A friend of my mother did this. She moved to Wales to be close to son and d-I-l and to care for her granddaughter. She knew no one else there and was devastated when son and d-I-l divorced, d-I-l moved away and turned granddaughter against her. Son then died leaving her with a sadly very empty life. OP, your mother needs to take some action soon.

StealthPolarBear Tue 23-Jan-18 16:05:10

I thought the issue of childcare and payment was OK if family

Bellamuerte Tue 23-Jan-18 16:06:20

Your mum must surely know what her financial situation is and has obviously made a decision to live on her savings for now.

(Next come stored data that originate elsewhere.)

(** The search started at any node of the list. *)
Lemma find_block_ok n : 0 < n -> forall bl s pp i fuel,
  dseg (block_node_array s) (first_free_addr s) pp i bl None ->
  seg_bounds s i bl -> (length bl <= fuel)%nat ->
  match spec_alloc i n bl with
  | None => find_block fuel n (seg_first i bl None) s = Ok 0 s
  | Some (o, bl') => exists a',
      find_block fuel n (seg_first i bl None) s =
        Ok (first_free_addr s + o * 4096) (set_array a' s) /\
      dseg a' (first_free_addr s) pp i bl' None /\
      (forall j, ~ (i <= j < i + npages bl) -> a' !! j = block_node_array s !! j)
  end.
Proof.
  intros Hn. induction bl as [|[pg rf] tl IH]; intros s pp i fuel Hseg Hb Hf.
  { by destruct fuel. }
  destruct fuel as [|fuel]; [simpl in Hf; lia |].
  destruct (alloc_cases n pg rf) as [Hs | Hr -> | Hr Hlt].
  - rewrite spec_alloc_skip by done.
    destruct Hseg as (Hpg & Hrf & Hnode & Hin & Htl).
    pose proof (dseg_npages _ _ _ _ _ _ Htl) as Htln.
    assert (Hstep : find_block (S fuel) n (Some i) s = find_block fuel n (seg_first (i + pg) tl None) s).
    { simpl. erewrite bind_step by by apply get_node_ok. simpl.
      rewrite w64_small by (destruct Hb; simpl in *; lia). by rewrite Hs. }
    simpl seg_first. rewrite Hstep.
    specialize (IH s (Some i) (i + pg) fuel Htl (seg_bounds_tail _ _ _ _ _ Hpg Hb) ltac:(simpl in Hf; lia)).
    destruct (spec_alloc (i + pg) n tl) as [[o tl']|] eqn:E; [|done]. simpl.
    destruct IH as (a' & Hrun & Hseg' & Hsame). exists a'. split; [done |]. split.
    + repeat split; try lia; try done.
      * rewrite Hsame by lia. rewrite Hnode. do 2 f_equal.
        apply spec_alloc_run, alloc_run_head in E as (? & ? & ? & ? & ? & ? & -> & -> & _). done.
      * intros j Hj. rewrite Hsame by lia. by apply Hin.
    + intros j Hj. apply Hsame. lia.
  - rewrite spec_alloc_exact by done.
    destruct Hseg as (Hpg & Hrf & Hnode & Hin & Htl).
    pose proof (dseg_npages _ _ _ _ _ _ Htl) as Htln.
    eexists. split; [|split].
    + simpl. erewrite bind_step by by apply get_node_ok. simpl.
      destruct (Z.ltb_spec 0 rf); [lia |]. rewrite w64_small by (destruct Hb; simpl in *; lia).
      rewrite Z.ltb_irrefl, Z.eqb_refl. simpl.
      by erewrite bind_step by by apply update_node_ok.
    + simpl. repeat split; try lia; [by rewrite lookup_insert_eq | |].
      * intros j Hj. lookup_ne. by apply Hin.
      * eapply dseg_ext; [|exact Htl]. intros j Hj. by lookup_ne.
    + intros j Hj. simpl in Hj. by lookup_ne.
  - rewrite spec_alloc_split by done. by apply find_block_split.
Qed.

Lemma wf_blocks_length bl : wf_blocks bl -> Z.of_nat (length bl) <= npages bl.
Proof. induction 1 as [|[pg rf] tl [? ?] _ IH]; simpl in *; lia. Qed.

Lemma mm_repr_wf s bl : mm_repr s bl -> wf_blocks bl.
Proof. intros []. by eapply dseg_wf. Qed.

Lemma mm_repr_bounds s bl : mm_repr s bl -> seg_bounds s 0 bl.
Proof. intros []. split; lia. Qed.

(** Replacing the node array of a represented state. *)
Lemma mm_repr_array s bl bl' a' :
  mm_repr s bl -> dseg a' (first_free_addr s) None 0 bl' None ->
  npages bl' = npages bl -> coalesced bl' -> mm_repr (set_array a' s) bl'.
Proof.
  intros [] Hseg Hn Hc. split; simpl; try done; try lia.
  intros ->. pose proof (dseg_npages_pos _ _ _ _ _ _ mr_seg0 mr_nonempty0). simpl in Hn. lia.
Qed.

Lemma alloc_mem_pages_repr s bl n :
  mm_repr s bl -> 0 < n ->
  match spec_alloc 0 n bl with
  | None => alloc_mem_pages n s = Ok 0 s
  | Some (o, bl') => exists a',
      alloc_mem_pages n s = Ok (first_free_addr s + o * 4096) (set_array a' s) /\
      mm_repr (set_array a' s) bl'
  end.
Proof.
  intros Hr Hn. pose proof (mm_repr_wf _ _ Hr) as Hw. pose proof Hr as [].
  pose proof (find_block_ok n Hn bl s None 0 (Z.to_nat (all_nodes s)) mr_seg0
                (mm_repr_bounds _ _ Hr)) as Hfind.
  pose proof (wf_blocks_length _ Hw). specialize (Hfind ltac:(lia)).
  unfold alloc_mem_pages. destruct (Z.eqb_spec n 0); [lia |].
  erewrite bind_step by done. rewrite mr_list0.
  destruct bl as [|b tl]; [done |]. simpl seg_first in Hfind.
  destruct (spec_alloc 0 n (b :: tl)) as [[o bl']|] eqn:E; [|done].
  destruct Hfind as (a' & Hrun & Hseg & _). exists a'. split; [done |].
  apply spec_alloc_run in E. eapply mm_repr_array; [done | done | |].
  - by eapply alloc_run_npages.
  - by eapply alloc_run_coalesced.
Qed.

(** ** Release *)

Lemma join_left_app l1 b l : join_left (l1 ++ [b]) l = l1 ++ join_left [b] l.
Proof.
  induction l1 as [|[pg rf] l1 IH]; [done |].
  rewrite <-!app_comm_cons. rewrite <-IH. by destruct l1 as [|[] l1].
Qed.

Lemma join_left_free pg0 pg l : join_left [(pg0, 0)] ((pg, 0) :: l) = (pg0 + pg, 0) :: l.
Proof. done. Qed.

Lemma join_left_used pg0 r l : r <> 0 -> join_left [(pg0, r)] l = (pg0, r) :: l.
Proof. by destruct r, l as [|[]]. Qed.

Lemma join_right_free pg pg2 l : join_right pg ((pg2, 0) :: l) = (pg + pg2, 0) :: l.
Proof. done. Qed.

Lemma join_right_used pg pg2 r l :
  r <> 0 -> join_right pg ((pg2, r) :: l) = (pg, 0) :: (pg2, r) :: l.
Proof. by destruct r. Qed.

(** The pages and the list left of [join_right], the block still in use. *)
Definition absorb (pg rf : Z) (l2 : blocks) : blocks :=
  match l2 with
  | (pg2, 0) :: tl => (pg + pg2, rf) :: tl
  | _ => (pg, rf) :: l2
  end.

Lemma absorb_used pg rf pg2 r l :
  r <> 0 -> absorb pg rf ((pg2, r) :: l) = (pg, rf) :: (pg2, r) :: l.
Proof. by destruct r. Qed.

(** Evaluate the fields of explicit nodes. *)
Ltac node_simpl :=
  cbn [next pre b_ref b_pages b_start_addr set_next set_pre set_ref set_pages].

(** [update_node] on a state whose array was replaced before. *)
Lemma update_array_ok s a i f b :
  a !! i = Some b ->
  update_node i f (set_array a s) = Ok tt (set_array (<[i := f b]> a) s).
Proof. intros H. by rewrite (update_node_ok _ _ _ b). Qed.

Lemma set_array_same s : set_array (block_node_array s) s = s.
Proof. by destruct s. Qed.

Lemma merge_next_ok s pp i pg rf l2 :
  dseg (block_node_array s) (first_free_addr s) pp i ((pg, rf) :: l2) None ->
  seg_bounds s i ((pg, rf) :: l2) -> blist s = Some 0 ->
  exists a', merge_next i s = Ok tt (set_array a' s) /\
    dseg a' (first_free_addr s) pp i (absorb pg rf l2) None /\
    (forall j, ~ (i <= j < i + npages ((pg, rf) :: l2)) -> a' !! j = block_node_array s !! j).
Proof.
  intros Hseg Hb Hl. pose proof Hb as [Hlow Hlast Hsmall _ _ _].
  pose proof Hseg as (Hpg & Hrf & Hnode & Hin & Htl).
  unfold merge_next. erewrite bind_step by by apply get_node_ok.
  destruct l2 as [|[pg2 rf2] tl]; cbn [next seg_first].
  { exists (block_node_array s). by rewrite set_array_same. }
  pose proof Htl as (Hpg2 & Hrf2 & Hnode2 & Hin2 & Htl2).
  erewrite bind_step by by apply get_node_ok. cbn [b_ref].
  destruct (Z.eqb_spec rf2 0) as [->|Hne].
  2: { exists (block_node_array s). by rewrite set_array_same, absorb_used. }
  pose proof (dseg_npages _ _ _ _ _ _ Htl2) as Hnn. simpl in Hlast.
  erewrite bind_step by done. rewrite Hl.
  rewrite decide_False by (intros [=]; lia).
  rewrite decide_False by (node_simpl; congruence).
  erewrite bind_step by (apply update_node_ok; done). node_simpl.
  rewrite (s32_small (pg + pg2)) by lia. set (a1 := <[i := _]> _).
  destruct (relink_ok (set_array a1 s) (first_free_addr s) (Some (i + pg)) (i + pg + pg2) tl i)
    as (a2 & Hstep & Htl3 & Hsame).
  { eapply dseg_ext; [|exact Htl2]. intros j Hj. simpl. unfold a1. by lookup_ne. }
  simpl in Hsame. erewrite bind_step by exact Hstep.
  eexists. split; [apply (update_array_ok s a2); rewrite Hsame by lia;
    unfold a1; lookup_ne; exact Hnode2 |].
  simpl. replace (i + (pg + pg2)) with (i + pg + pg2) by lia. split.
  - repeat split; try lia.
    + lookup_ne. rewrite Hsame by lia. unfold a1. by rewrite lookup_insert_eq.
    + intros j Hj. destruct (decide (j = i + pg)) as [->|].
      * rewrite lookup_insert_eq. eauto.
      * lookup_ne. rewrite Hsame by lia. unfold a1. lookup_ne.
        destruct (decide (j < i + pg)); [apply Hin | apply Hin2]; lia.
    + eapply dseg_ext; [|exact Htl3]. intros j Hj. by lookup_ne.
  - intros j Hj. lookup_ne. rewrite Hsame by lia. unfold a1. by lookup_ne.
Qed.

The situation can't continue forever because the savings will run out, and your mum must know this. Perhaps she wants to have this time off to spend with her grandchild and is happy to live on her savings until they're gone? Have you asked what her plans are?

Witchend Tue 23-Jan-18 16:07:03

Is it though him saying "you are doing this for free"?

It may just as well be her saying "oh I'd love to have dgc all the time, no don't pay me".

ruleshelpcontrolthefun Tue 23-Jan-18 16:11:28

I paid my DM. She used to collect DD from nursery 3 days a week so we only had to pay half days. I paid my mum about £20 a day (the extra money I would have paid nursery had DM not been around). We could afford it and it helped my mum out. She wouldn't have taken more, just what we would have spent anyway.

So yes, your brother should pay her since he can and it'd help her.